Skip to content

soorya38/rca-agent

Repository files navigation

Project Helios 🌟

The Extensible, Self-Hosted Observability Platform for AI-Powered Root Cause Analysis

Helios is a modular, plug-and-play AIOps platform designed to revolutionize how you approach system troubleshooting and root cause analysis.
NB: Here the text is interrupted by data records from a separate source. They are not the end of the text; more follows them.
(** The namespace [setup_argparse] returns. *)
Record namespace : Type := mk_args {
  config_file : string;
  schema_file : string;
  log_level : string;
  output_file : option string
}.

(** What a run leaves behind: calls of the [logging] module (level and
    message), the report printed, the report written to a file. *)
Inductive event : Type :=
| Log (level : string) (msg : string)
| Print (text : string)
| Write_file (file : string) (text : string).

(** The [except] clauses of [main], lines 180-191: every one logs and
    calls [sys.exit(1)]. *)
Definition main_except (trace : list event) (e : exn) : list event * Z :=
  match e with
  | FileNotFoundError _ => (trace ++l [Log "ERROR" (str e)], 1%Z)
  | ValueError _ | JSONDecodeError _ => (trace ++l [Log "ERROR" (str e)], 1%Z)
  | ValidationError _ _ =>
      (trace ++l [Log "ERROR" ("Schema validation error: " ++ str e)], 1%Z)
  | _ =>
      (trace ++l [Log "ERROR" ("An unexpected error occurred: " ++ str e)], 1%Z)
  end.

(** [if args.output_file:] holds for a path that is given and not empty. *)
Definition given (o : option string) : option string :=
  match o with
  | Some "" => None
  | _ => o
  end.

(** [main] from the point where [setup_argparse] has returned [args],
    lines 148-191, to the exit code of the process (0 when [main]
    returns).  The write of the report has a [try] of its own; [print] has
    not, so what it raises reaches the [except] clauses of [main]. *)
Definition main_with_args (args : namespace) : list event * Z :=
  let t0 := [Log "INFO" "Starting chv-ServiceAccountPrivilegeChecker..."] in
  match load_config (config_file args) with
  | Raise e => main_except t0 e
  | Return config_data =>
  let t1 := t0 ++l [Log "INFO" ("Configuration file loaded: " ++ config_file args)] in
  match load_schema (schema_file args) with
  | Raise e => main_except t1 e
  | Return schema_data =>
  let t2 := t1 ++l [Log "INFO" ("Schema file loaded: " ++ schema_file args)] in
  match validate_config config_data schema_data with
  | Raise e => main_except t2 e
  | Return validation_errors =>
  let t3 := t2 ++l [Log "INFO" "Configuration validation completed."] in
  let report := generate_report validation_errors in
  let finish t4 :=
    match validation_errors with
    | _ :: _ => (t4, 1%Z)
    | [] =>
        (t4 ++l [Log "INFO" "chv-ServiceAccountPrivilegeChecker completed successfully."],
         0%Z)
    end in
  match given (output_file args) with
  | Some out =>
      match open_write out report with
      | Return _ =>
          finish (t3 ++l [Write_file out report;
                          Log "INFO" ("Report saved to: " ++ out)])
      | Raise e =>
          finish (t3 ++l [Log "ERROR" ("Error writing report to file: " ++ str e)])
      end
  | None =>
      match print_stdout report with
      | Printed => finish (t3 ++l [Print report])
      | Encode_error encoding detail =>
          main_except t3 (ValueError (str_encode_error encoding detail))
      | Stream_error msg => main_except t3 (OtherException msg)
      end
  end
  end end end.

(** What [parser.parse_args()] makes of the command line: the namespace,
    or the end of the process with a status of its own ([sys.exit] inside
    [argparse], a [SystemExit] that no [except Exception] clause of [main]
    catches). *)
Inductive parsed : Type :=
| Args (args : namespace)
| Exit (status : Z).

Variable setup_argparse : list string -> parsed.

(** [main], from the command line to the exit code of the process. *)
Definition main (argv : list string) : list event * Z :=
  match setup_argparse argv with
  | Exit status => ([], status)
  | Args args => main_with_args args
  end.

End Program.

(** ** The validator behind [jsonschema.validate] *)

(** First result of [f] along a list, and the same with the position of each
    element: the two loops of a fail-fast walk. *)
Section FirstResult.
Context {A B : Type}.

Definition first_some (f : A -> option B) : list A -> option B :=
  fix go (l : list A) : option B :=
    match l with
    | [] => None
    | x :: rest =>
        match f x with
        | Some b => Some b
        | None => go rest
        end
    end.

Definition first_indexed (f : nat -> A -> option B) : nat -> list A -> option B :=
  fix go (i : nat) (l : list A) : option B :=
    match l with
    | [] => None
    | x :: rest =>
        match f i x with
        | Some b => Some b
        | None => go (S i) rest
        end
    end.

Definition flat_indexed (f : nat -> A -> list B) : nat -> list A -> list B :=
  fix go (i : nat) (l : list A) : list B :=
    match l with
    | [] => []
    | x :: rest => f i x ++l go (S i) rest
    end.

Definition forall2b (f : A -> B -> bool) : list A -> list B -> bool :=
  fix go (l : list A) (r : list B) : bool :=
    match l, r with
    | [], [] => true
    | x :: l', y :: r' => f x y && go l' r'
    | _, _ => false
    end.

(** [P] holds of every element. *)
Definition every (P : A -> Prop) : list A -> Prop :=
  fix go (l : list A) : Prop :=
    match l with
    | [] => True
    | x :: rest => P x /\ go rest
    end.
End FirstResult.

Module Jsonschema.

(** A violation as the validator finds it: where, and what. *)
Definition violation : Type := (list segment * string)%type.

(** The seven names a [type] keyword may carry. *)
Definition known_types : list string :=
  ["object"; "array"; "string"; "number"; "integer"; "boolean"; "null"].

Definition is_known_type (t : string) : bool :=
  existsb (String.eqb t) known_types.

(** A number is whole when its denominator divides its numerator. *)
Definition is_whole (q : Q) : bool :=
  (Qnum q mod Zpos (Qden q) =? 0)%Z.

(** Modelled from the spec: the runtime kind that each [type] name
    accepts ([jsonschema] itself is not part of the sources). *)
Definition type_matches (t : string) (doc : value) : bool :=
  match doc with
  | Mapping _ => String.eqb t "object"
  | Sequence _ => String.eqb t "array"
  | String_ _ => String.eqb t "string"
  | Number q =>
      String.eqb t "number" || (String.eqb t "integer" && is_whole q)
  | Boolean _ => String.eqb t "boolean"
  | Null => String.eqb t "null"
  end.

(** Modelled from the spec: equality of two documents by value, the test
    behind [uniqueItems] ([jsonschema] itself is not part of the sources).
    Mappings are compared key by key, whatever the order of their entries. *)
Fixpoint value_eqb (a b : value) {struct a} : bool :=
  match a, b with
  | Null, Null => true
  | Boolean x, Boolean y => Bool.eqb x y
  | Number x, Number y => Qeq_bool x y
  | String_ x, String_ y => String.eqb x y
  | Sequence xs, Sequence ys => forall2b value_eqb xs ys
  | Mapping xs, Mapping ys =>
      (List.length xs =? List.length ys)%nat &&
      forallb (fun kv =>
                 match lookup (fst kv) ys with
                 | Some y => value_eqb (snd kv) y
                 | None => false
                 end) xs
  | _, _ => false
  end.

(** Some element equals a later one. *)
Fixpoint has_duplicate (l : list value) : bool :=
  match l with
  | [] => false
  | x :: rest => existsb (value_eqb x) rest || has_duplicate rest
  end.

(** Modelled from the spec: when a schema document is structurally a
    schema (section 3, SchemaNode): a mapping whose [type] is one of the
    seven names, whose [properties] maps names to schemas, whose [required]
    is a sequence of names, whose [items] is a schema and whose
    [uniqueItems] is a boolean; other keys are ignored ([jsonschema]
    itself is not part of the sources). *)
Fixpoint check_schema (schema : value) : bool :=
  match schema with
  | Mapping keywords =>
      forallb
        (fun kw =>
           if String.eqb (fst kw) "type" then
             match snd kw with
             | String_ t => is_known_type t
             | _ => false
             end
           else if String.eqb (fst kw) "properties" then
             match snd kw with
             | Mapping props => forallb (fun p => check_schema (snd p)) props
             | _ => false
             end
           else if String.eqb (fst kw) "required" then
             match snd kw with
             | Sequence names =>
                 forallb (fun n => match n with String_ _ => true | _ => false end)
                         names
             | _ => false
             end
           else if String.eqb (fst kw) "items" then check_schema (snd kw)
           else if String.eqb (fst kw) "uniqueItems" then
             match snd kw with
             | Boolean _ => true
             | _ => false
             end
           else true)
        keywords
  | _ => false
  end.

(** [a] when it holds a violation, else [b]. *)
Definition or_else (a b : option violation) : option violation :=
  match a with
  | Some e => Some e
  | None => b
  end.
Built with extensibility at its core, Helios allows you to easily swap out components, integrate new data sources, and leverage different AI models for intelligent log analysis.

⭐ Key Features

  • 🧠 AI-Powered Analysis: Intelligent root cause analysis using Large Language Models
  • 🔧 Plug-and-Play Architecture: Easily swap LLM providers (Ollama, OpenAI, etc.)
  • 🏠 Self-Hosted: Complete control over your data and infrastructure
  • 💬 Chat Interface: Intuitive conversation-based interaction with your logs
  • 📊 Structured RCA: Systematic, engineering-focused analysis framework
  • 🐳 Containerized: Full Docker Compose deployment for easy setup
  • 🔍 Syntax Highlighting: Beautiful code and log rendering in the UI
  • 💾 Persistent Memory: Conversation history with PostgreSQL storage

🏗️ Architecture

Helios follows a microservices architecture with clear separation of concerns:

┌─────────────────┐    ┌─────────────────┐    ┌─────────────────┐
│                 │    │                 │    │                 │
│  helios-frontend│────│ helios-api-     │────│ helios-ai-core  │
│   (React/Vite)  │    │   gateway       │    │  (FastAPI +     │
│                 │    │  (FastAPI)      │    │   LLM Provider) │
└─────────────────┘    └─────────────────┘    └─────────────────┘
                                │                        │
                                │                        │
                       ┌─────────────────┐    ┌─────────────────┐
                       │                 │    │                 │
                       │   PostgreSQL    │    │     Ollama      │
                       │   (Memory       │    │   (LLM Model)   │
                       │    Store)       │    │                 │
                       └─────────────────┘    └─────────────────┘

🔄 Data Flow

  1. User Input: User pastes logs or asks questions via the React frontend
  2. API Gateway: Receives request, manages session, stores in database
  3. AI Core: Processes request using configured LLM provider
  4. LLM Provider: Generates structured root cause analysis
  5. Response: Formatted response returned through the chain to user

🚀 Quick Start

Prerequisites

  • Docker & Docker Compose
  • 8GB+ RAM (recommended for local LLM)
  • GPU support (optional but recommended for better performance)

Installation

  1. Clone the repository:

    git clone <repository-url>
    cd helios
  2. Run the setup script:

    ./scripts/setup.sh

    This script will:

    • Create configuration files
    • Build all services
    • Pull the default Ollama model (llama3:latest)
    • Verify service health
  3. Access Helios:

Manual Setup (Alternative)

If you prefer manual setup:

# Create environment file
cp env.example .env

# Start all services
docker-compose up -d

# Pull the default model
docker exec helios-ollama ollama pull llama3:latest

🎮 Usage

Basic Log Analysis

  1. Open http://localhost:3000 in your browser
  2. Paste your log content in the text area
  3. Add a question like "What went wrong?" at the end
  4. Click Send or press Ctrl+Enter

Example Interaction

Paste this into Helios:

2024-01-15 10:30:15 ERROR [UserService] Database connection failed: Connection timeout
2024-01-15 10:30:15 WARN [ConnectionPool] Pool exhausted, max connections: 20
2024-01-15 10:30:16 ERROR [UserService] Failed to authenticate user: Database unavailable
2024-01-15 10:30:20 INFO [HealthCheck] Database health check failed
2024-01-15 10:30:25 ERROR [UserService] Database connection failed: Connection timeout

What caused this issue and how can I fix it?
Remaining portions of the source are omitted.